Black and minority ethnic populations are also more likely to live in neighbourhoods where they are exposed to high levels of lead and to air pollution. Greater exposure to air pollution has long been tied to shorter life expectancy. It can exacerbate heart diseases, trigger hypertension and compromise immune systems. A preliminary study published on a preprint server (Wu, X. et al. Preprint at medRxiv; 2020) linked exposure to an increased likelihood of dying from COVID-19. Poor access to nutritious food makes matters worse. The term food deserts is often used for neighbourhoods that lack grocery stores and other vendors of fresh produce. I prefer ‘food swamp’ because such neighbourhoods are often teeming with places selling junk food, alcohol and tobacco. This foments obesity and nutritional deficiencies, which magnify the harms of environmental pollution. Vitamin C, calcium, and iron in the diet prevent the absorption of lead, a poisonous metal. A similar argument can be made about access to green spaces and exercise facilities.

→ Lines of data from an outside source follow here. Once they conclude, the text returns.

(* ===== verification/IpInput.v ===== *)
(** * Packet input: [ip4_input] of core/ipv4/ip4.c and [ethernet_input] of netif/ethernet.c

    The path of a received frame up to the transport protocol. [tcp_input] is a
    parameter here: TCP is a layer above, with a state of its own. *)

From S2P Require Import Prelude Chksum Memp Pbuf PbufSpec PbufData PbufRefs Ethernetif Ip4Addr Ethernet Etharp Ip4 Icmp.
From stdpp Require Import base numbers list gmap.
Open Scope Z_scope.
Open Scope c_scope.

Definition PBUF_FLAG_LLBCAST : Z := 8.
Definition PBUF_FLAG_LLMCAST : Z := 16.
Definition NETIF_NO_INDEX : Z := 0.

Definition with_flags (x : Z) (b : pbuf) : pbuf :=
  {| next := next b; payload := payload b; tot_len := tot_len b; len := len b;
     type_internal := type_internal b; Pbuf.flags := x; ref := ref b; if_idx := if_idx b |}.
Definition with_if_idx (x : Z) (b : pbuf) : pbuf :=
  {| next := next b; payload := payload b; tot_len := tot_len b; len := len b;
     type_internal := type_internal b; Pbuf.flags := Pbuf.flags b; ref := ref b; if_idx := x |}.

(** [ip4_input_accept]: the destination is the interface's address or a broadcast. *)
Definition ip4_input_accept (dest : Z) (n : nif) : bool :=
  if netif_is_up n && negb (ip4_addr_isany (ip_addr n))
  then ip4_addr_cmp dest (ip_addr n) || isbroadcast dest n else false.

Section Input.
Context (pools : memp_t -> memp_desc) {H : Type} `{HH : !Heap H} {T : Type}.
Context (netif_output : Z -> Z -> Z -> M (arp H) Z) (linkoutput : Z -> Z -> M (eth H) Z).
Context (tcp_input : Z -> Z -> M (ip H T) unit).

(** The loop over the other interfaces. *)
Fixpoint accept_loop (dest inp : Z) (l : list Z) : M (ip H T) Z :=
  match l with
  | [] => mret NULL
  | a :: l' =>
      if a =? inp then accept_loop dest inp l'
      else n ← ip_netif a; if ip4_input_accept dest n then mret a else accept_loop dest inp l'
  end.

(** The interface the packet is for, or NULL. *)
Definition match_netif (dest inp : Z) : M (ip H T) Z :=
  n ← ip_netif inp;
  if ip4_addr_ismulticast dest then
    if netif_is_up n && negb (ip4_addr_isany (ip_addr n)) then mret inp else mret NULL
  else if ip4_input_accept dest n then mret inp
  else if negb (ip4_addr_isloopback dest) then l ← gets netif_list; accept_loop dest inp l
  else mret NULL.

Definition drop_packet (p : Z) : M (ip H T) Z := nb (pbuf_free p);; mret ERR_OK.

(** "send to upper layers" *)
Definition deliver (p inp netif iphdr iphdr_hlen src dest : Z) : M (ip H T) Z :=
  v_hl ← nb (read_byte iphdr);
  set_ip_data (mk_globals netif inp iphdr (IPH_HL_BYTES v_hl) src dest);;
  nb (pbuf_remove_header p iphdr_hlen);;
  proto ← nb (read_byte (iphdr + 9));
  (if proto =? IP_PROTO_TCP then tcp_input p inp
   else if proto =? IP_PROTO_ICMP then icmp_input pools netif_output p inp
   else
     n ← ip_netif netif;
     (if negb (isbroadcast dest n) && negb (ip4_addr_ismulticast dest) then
        nb (pbuf_header_force p iphdr_hlen);;
        icmp_dest_unreach pools netif_output p ICMP_DUR_PROTO
      else mret tt);;
     free_pbuf p);;
  set_ip_data (mk_globals NULL NULL NULL 0 IPADDR_ANY IPADDR_ANY);;
  mret ERR_OK.

Definition ip4_input (p inp : Z) : M (ip H T) Z :=
  b ← nb (rd p);
  let iphdr := payload b in
  v_hl ← nb (read_byte iphdr);
  if negb (IPH_V v_hl =? 4) then drop_packet p
  else
    let iphdr_hlen := IPH_HL_BYTES v_hl in
    len_be ← nb (read_u16 (iphdr + 2));
    let iphdr_len := lwip_htons len_be in
    (if iphdr_len <? tot_len b then nb (pbuf_realloc p iphdr_len) else mret tt);;
    b ← nb (rd p);
    if (len b <? iphdr_hlen) || (tot_len b <? iphdr_len) || (iphdr_hlen <? IP_HLEN) then drop_packet p
    else
      sum ← nb (chksum_mem iphdr iphdr_hlen);
      if negb (sum =? 0) then drop_packet p
      else
        dest ← nb (read_u32 (iphdr + 16));
        src ← nb (read_u32 (iphdr + 12));
        cur ← gets ip_data;
        set_ip_data (mk_globals (current_netif cur) (current_input_netif cur) (current_ip4_header cur)
          (current_ip_header_tot_len cur) src dest);;
        netif ← match_netif dest inp;
        n ← ip_netif inp;
        if isbroadcast src n || ip4_addr_ismulticast src then drop_packet p
        else if netif =? NULL then drop_packet p
        else
          offset ← nb (read_u16 (iphdr + 6));
          if negb ((offset &c PP_HTONS (IP_OFFMASK |c IP_MF)) =? 0) then drop_packet p
          else deliver p inp netif iphdr iphdr_hlen src dest.

(** ** Ethernet *)

Definition ethernet_input (p netif : Z) : M (ip H T) Z :=
  b ← nb (rd p);
  if len b <=? SIZEOF_ETH_HDR then drop_packet p
  else
    n ← ip_netif netif;
    (if if_idx b =? NETIF_NO_INDEX then nb (upd p (with_if_idx (u8 (num n + 1)))) else mret tt);;
    let ethhdr := payload b in
    type ← nb (read_u16 (ethhdr + 12));
    dest ← nb (read_bytes ethhdr 6);
    (match dest with
     | d0 :: d1 :: d2 :: _ =>
         if negb ((d0 &c 1) =? 0) then
           if d0 =? 1 then
             if (d1 =? 0) && (d2 =? 94)
             then nb (upd p (fun b => with_flags (u8 (Pbuf.flags b |c PBUF_FLAG_LLMCAST)) b)) else mret tt
           else if bool_decide (dest = ethbroadcast)
           then nb (upd p (fun b => with_flags (u8 (Pbuf.flags b |c PBUF_FLAG_LLBCAST)) b)) else mret tt
         else mret tt
     | _ => mret tt
     end);;
    let arp := negb ((nif_flags n &c NETIF_FLAG_ETHARP) =? 0) in
    if type =? PP_HTONS ETHTYPE_IP then
      if negb arp then drop_packet p
      else
        x ← nb (pbuf_remove_header p SIZEOF_ETH_HDR);
        if negb (x =? 0) then drop_packet p else ip4_input p netif;; mret ERR_OK
    else if type =? PP_HTONS ETHTYPE_ARP then
      if negb arp then drop_packet p
      else
        x ← nb (pbuf_remove_header p SIZEOF_ETH_HDR);
        if negb (x =? 0) then drop_packet p else on_arp (etharp_input pools linkoutput p netif);; mret ERR_OK
    else drop_packet p.
End Input.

To mitigate and prevent these and other inequalities, we need to collect and disseminate better data. Authorities need to document race, and not assume relevant information can be captured by socio-economic status. The US Centers for Disease Control and Prevention agreed to report deaths by race and ethnicity only when put under pressure, and several weeks after the first US death. As of 16 May, only 40 states were reporting the race of people who had died of COVID-19, and only 3 were reporting race for people who received COVID-19 tests.

In the 1990s, health scholars and practitioners were caught unaware by the higher rates of HIV infection and mortality in communities of colour. The pattern is being repeated in deaths from COVID-19. Policymakers need to recognize this and target interventions — perhaps by increasing testing for vulnerable populations. We need to look beyond blame-shifting assumptions that genetic differences or lifestyle ‘choices’ can explain medical disparities. Risks such as where a person lives or what they eat often reflect realities that lie beyond that person’s control. Social distancing is impossible for someone who lives in a crowded flat and must work cheek by jowl in a meat-packing plant.

Instead, treatment and research must be designed using information about differences in access to health care and exposure. This approach will help everyone: as Tedros Adhanom Ghebreyesus, head of the World Health Organization, says: “No one is safe until everyone is safe.” Most of all, we must remember that if we don’t confront environmental racism directly, we cannot overcome it.